Lemma one_dial_Send a n s : one_dial s -> one_dial (Send a n s).
Proof.
  intros []. unfold Send. set (p := if closed s then _ else _).
  assert (establishes {| c_addr := a; c_len := n; c_ctx := false; c_pc := p |} = None) as Hp
    by (unfold p; by repeat case_match).
  assert (forall ch, p <> Waiting ch) as Hw by (unfold p; intros; by repeat case_match).
  set (nc := {| c_addr := a; c_len := n; c_ctx := false; c_pc := p |}) in *.
  assert (forall i c, <[next_caller s := nc]> (callers s) !! i = Some c ->
    (callers s !! i = Some c) \/ (i = next_caller s /\ c = nc)) as Hl.
  { intros i c [[<- <-]|[? ?]]%lookup_insert_Some; auto. }
  split; try assumption; rsimpl.
  - intros i c ch [Hi|[_ ->]]%Hl He; [by eauto|]. congruence.
  - intros i j c d ch [Hi|[_ ->]]%Hl [Hj|[_ ->]]%Hl He He'; try congruence. by eapply od_one0.
  - intros b ch Hb. destruct (od_claimed0 b ch Hb) as (i & c & Hi & Hc).
    exists i, c. split; [|done]. rewrite lookup_insert_ne; [done|]. intros <-.
    specialize (od_caller_fresh0 (next_caller s) ltac:(by eexists)). lia.
  - intros i c ch [Hi|[_ ->]]%Hl He; [by eauto|]. by apply Hw in He.
  - intros i [c Hc]. apply Hl in Hc as [Hi|[-> _]]; [|lia].
    specialize (od_caller_fresh0 i ltac:(by eexists)). lia.
Qed.

(** The claim: a new channel and a new connection. *)
Lemma one_dial_slow i c s :
  callers s !! i = Some c -> c_pc c = Slow -> one_dial s -> one_dial (slow_path i (c_addr c) s).
Proof.
  intros Hi Hp Ho. unfold slow_path.
  assert (establishes c = None) as Hc by (unfold establishes; by rewrite Hp).
  destruct (lookup_active (c_addr c) s) as [m|]; [by eapply one_dial_idle|].
  destruct (establishing s !! c_addr c) as [ch|] eqn:E.
  - destruct Ho. split; try assumption.
    + intros j d ch' [[_ Hj]|(-> & c0 & _ & ->)]%lookup_set_pc_inv He; [by eauto|done].
    + intros j k d d' ch' [[_ Hj]|(-> & c0 & _ & ->)]%lookup_set_pc_inv
        [[_ Hk]|(-> & c1 & _ & ->)]%lookup_set_pc_inv He He'; try done. by eapply od_one0.
    + intros a ch' Ha. destruct (od_claimed0 a ch' Ha) as (j & d & Hj & Hd & He).
      exists j, d. split; [|done]. rewrite lookup_set_pc, decide_False; [done|].
      intros ->. rewrite Hi in Hj. congruence.
    + intros j d ch' [[_ Hj]|(-> & c0 & Hc0 & ->)]%lookup_set_pc_inv He; [by eauto|].
      rewrite Hi in Hc0. injection Hc0 as <-. left. injection He as <-. exact E.
    + intros j. rewrite lookup_set_pc. case_decide; [|apply od_caller_fresh0].
      subst. intros _. apply od_caller_fresh0. by eexists.
  - cbv zeta. set (ch := next_wait s). set (m := next_mc s).
    destruct Ho.
    assert (forall ch', is_Some (waits s !! ch') -> ch' <> ch) as Hne
      by (intros ch' H1 ->; apply od_wait_fresh0 in H1; unfold ch in H1; lia).
    assert (forall j d, callers s !! j = Some d -> establishes d <> Some ch) as Hnew.
    { intros j d Hj He. apply (Hne ch); [|done]. apply od_known0. left. eexists. by eapply od_claim0. }
    match goal with |- one_dial (set_pc i ?p ?s') =>
      set (s0 := s'); set (s1 := set_pc i p s0) end.
    assert (establishing s1 = <[c_addr c := ch]> (establishing s)) as E1 by done.
    assert (waits s1 = <[ch := {| buffered := false; wait_closed := false |}]> (waits s)) as E2 by done.
    assert (next_wait s1 = Z.succ (next_wait s)) as E3 by done.
    split; unfold wait_is_closed; rewrite ?E1, ?E2, ?E3.
    + intros j d ch' [[Hj' Hj]|(-> & c0 & Hc0 & ->)]%lookup_set_pc_inv He.
      * change (callers s !! j = Some d) in Hj. pose proof (od_claim0 j d ch' Hj He) as Hd.
        rewrite lookup_insert_ne; [done|]. intros Ea. by rewrite <- Ea, E in Hd.
      * change (callers s !! i = Some c0) in Hc0. rewrite Hi in Hc0. injection Hc0 as <-.
        injection He as <-. apply lookup_insert_eq.
    + intros j k d d' ch' [[_ Hj]|(-> & c0 & _ & ->)]%lookup_set_pc_inv
        [[_ Hk]|(-> & c1 & _ & ->)]%lookup_set_pc_inv He He'; try done.
      * by eapply od_one0.
      * injection He' as <-. by destruct (Hnew j d Hj He).
      * injection He as <-. by destruct (Hnew k d' Hk He').
    + intros a ch' [[<- <-]|[Hne' Ha]]%lookup_insert_Some.
      * exists i, (c <| c_pc := Starting ch m |>). unfold s1. rewrite lookup_set_pc, decide_True by done.
        change (callers s0) with (callers s). by rewrite Hi.
      * destruct (od_claimed0 a ch' Ha) as (j & d & Hj & Hd & He). exists j, d.
        split; [|done]. unfold s1. rewrite lookup_set_pc, decide_False; [done|].
        intros ->. rewrite Hi in Hj. congruence.
    + intros j d ch' [[_ Hj]|(-> & c0 & _ & ->)]%lookup_set_pc_inv He; [|done].
      change (callers s !! j = Some d) in Hj.
      destruct (od_waiter0 j d ch' Hj He) as [H1|[H1|(w & H1 & H2)]].
      * left. rewrite lookup_insert_ne; [done|]. intros Ea. by rewrite <- Ea, E in H1.
      * right; left. exact H1.
      * right; right. exists w. split; [|done]. rewrite lookup_insert_ne; [done|].
        intros <-. by apply (Hne ch); [eexists|].
    + intros ch' Hk. destruct (decide (ch' = ch)) as [->|Hd]; [rewrite lookup_insert_eq; by eexists|].
      rewrite lookup_insert_ne by done. apply od_known0. destruct Hk as [[a Ha]|Hk]; [|by right].
      left. apply lookup_insert_Some in Ha as [[_ <-]|[_ Ha]]; [done|by exists a].
    + intros ch' Hk. destruct (decide (ch' = ch)) as [->|Hd]; [unfold ch; lia|].
      rewrite lookup_insert_ne in Hk by done. apply od_wait_fresh0 in Hk. lia.
    + intros j. unfold s1. rewrite lookup_set_pc. case_decide; [|apply od_caller_fresh0].
      subst. intros _. apply od_caller_fresh0. by eexists.
Qed.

------------------------------

PROBLEM REQUIREMENTS
Reply with nothing but a number. State how many lines in the records hold the word "Send".

RESULT BELOW
2